*Data extracts*
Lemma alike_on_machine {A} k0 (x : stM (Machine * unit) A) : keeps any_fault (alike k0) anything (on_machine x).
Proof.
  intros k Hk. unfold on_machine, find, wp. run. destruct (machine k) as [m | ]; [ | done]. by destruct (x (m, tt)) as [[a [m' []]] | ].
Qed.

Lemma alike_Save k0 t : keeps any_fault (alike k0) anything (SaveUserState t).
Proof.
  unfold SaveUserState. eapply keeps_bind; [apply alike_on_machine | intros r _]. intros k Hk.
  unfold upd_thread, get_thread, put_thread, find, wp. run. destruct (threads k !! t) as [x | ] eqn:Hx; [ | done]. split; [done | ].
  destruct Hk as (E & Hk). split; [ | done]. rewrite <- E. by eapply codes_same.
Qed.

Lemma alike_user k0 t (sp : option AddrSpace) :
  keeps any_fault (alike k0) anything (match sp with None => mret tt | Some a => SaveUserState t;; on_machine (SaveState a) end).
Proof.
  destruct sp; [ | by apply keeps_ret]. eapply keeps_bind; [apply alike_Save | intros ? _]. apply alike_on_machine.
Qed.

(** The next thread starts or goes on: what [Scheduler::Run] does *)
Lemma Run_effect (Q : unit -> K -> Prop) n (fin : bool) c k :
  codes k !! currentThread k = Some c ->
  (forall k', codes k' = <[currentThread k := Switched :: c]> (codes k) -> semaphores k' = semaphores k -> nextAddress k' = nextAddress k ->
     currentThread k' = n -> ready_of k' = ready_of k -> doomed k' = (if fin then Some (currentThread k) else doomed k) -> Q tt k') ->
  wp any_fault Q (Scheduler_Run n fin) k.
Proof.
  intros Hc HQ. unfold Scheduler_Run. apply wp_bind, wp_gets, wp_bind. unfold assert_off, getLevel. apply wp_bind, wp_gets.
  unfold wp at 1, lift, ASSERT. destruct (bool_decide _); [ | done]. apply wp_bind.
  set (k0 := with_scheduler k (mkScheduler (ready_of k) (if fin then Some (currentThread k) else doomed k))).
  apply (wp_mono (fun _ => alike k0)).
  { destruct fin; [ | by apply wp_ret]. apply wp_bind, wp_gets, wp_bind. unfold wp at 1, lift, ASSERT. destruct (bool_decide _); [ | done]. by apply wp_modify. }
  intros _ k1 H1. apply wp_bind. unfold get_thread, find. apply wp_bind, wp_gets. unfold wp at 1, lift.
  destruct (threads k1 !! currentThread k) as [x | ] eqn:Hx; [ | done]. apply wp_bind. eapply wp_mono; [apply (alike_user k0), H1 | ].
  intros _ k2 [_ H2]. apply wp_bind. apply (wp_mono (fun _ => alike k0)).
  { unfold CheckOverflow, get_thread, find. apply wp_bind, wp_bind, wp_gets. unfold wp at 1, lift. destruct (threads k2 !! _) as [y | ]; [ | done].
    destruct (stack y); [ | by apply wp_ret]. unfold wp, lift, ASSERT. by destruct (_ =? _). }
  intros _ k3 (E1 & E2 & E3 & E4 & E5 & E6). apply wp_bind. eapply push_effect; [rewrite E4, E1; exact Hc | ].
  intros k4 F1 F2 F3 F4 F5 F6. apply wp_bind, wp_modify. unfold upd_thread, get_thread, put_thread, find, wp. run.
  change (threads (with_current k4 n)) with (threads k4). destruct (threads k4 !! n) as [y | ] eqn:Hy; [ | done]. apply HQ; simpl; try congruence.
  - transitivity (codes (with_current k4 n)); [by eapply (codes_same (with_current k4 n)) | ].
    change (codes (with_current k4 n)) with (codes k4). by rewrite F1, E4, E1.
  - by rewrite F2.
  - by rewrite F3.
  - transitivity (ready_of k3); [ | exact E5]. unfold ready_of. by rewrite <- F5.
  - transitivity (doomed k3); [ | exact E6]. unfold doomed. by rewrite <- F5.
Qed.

*To do*
For the entries above, transcribe precisely the lines from the one with "intros Hc HQ." through the end, including both.

*Solution to the problem*
  intros Hc HQ. unfold Scheduler_Run. apply wp_bind, wp_gets, wp_bind. unfold assert_off, getLevel. apply wp_bind, wp_gets.
  unfold wp at 1, lift, ASSERT. destruct (bool_decide _); [ | done]. apply wp_bind.
  set (k0 := with_scheduler k (mkScheduler (ready_of k) (if fin then Some (currentThread k) else doomed k))).
  apply (wp_mono (fun _ => alike k0)).
  { destruct fin; [ | by apply wp_ret]. apply wp_bind, wp_gets, wp_bind. unfold wp at 1, lift, ASSERT. destruct (bool_decide _); [ | done]. by apply wp_modify. }
  intros _ k1 H1. apply wp_bind. unfold get_thread, find. apply wp_bind, wp_gets. unfold wp at 1, lift.
  destruct (threads k1 !! currentThread k) as [x | ] eqn:Hx; [ | done]. apply wp_bind. eapply wp_mono; [apply (alike_user k0), H1 | ].
  intros _ k2 [_ H2]. apply wp_bind. apply (wp_mono (fun _ => alike k0)).
  { unfold CheckOverflow, get_thread, find. apply wp_bind, wp_bind, wp_gets. unfold wp at 1, lift. destruct (threads k2 !! _) as [y | ]; [ | done].
    destruct (stack y); [ | by apply wp_ret]. unfold wp, lift, ASSERT. by destruct (_ =? _). }
  intros _ k3 (E1 & E2 & E3 & E4 & E5 & E6). apply wp_bind. eapply push_effect; [rewrite E4, E1; exact Hc | ].
  intros k4 F1 F2 F3 F4 F5 F6. apply wp_bind, wp_modify. unfold upd_thread, get_thread, put_thread, find, wp. run.
  change (threads (with_current k4 n)) with (threads k4). destruct (threads k4 !! n) as [y | ] eqn:Hy; [ | done]. apply HQ; simpl; try congruence.
  - transitivity (codes (with_current k4 n)); [by eapply (codes_same (with_current k4 n)) | ].
    change (codes (with_current k4 n)) with (codes k4). by rewrite F1, E4, E1.
  - by rewrite F2.
  - by rewrite F3.
  - transitivity (ready_of k3); [ | exact E5]. unfold ready_of. by rewrite <- F5.
  - transitivity (doomed k3); [ | exact E6]. unfold doomed. by rewrite <- F5.
Qed.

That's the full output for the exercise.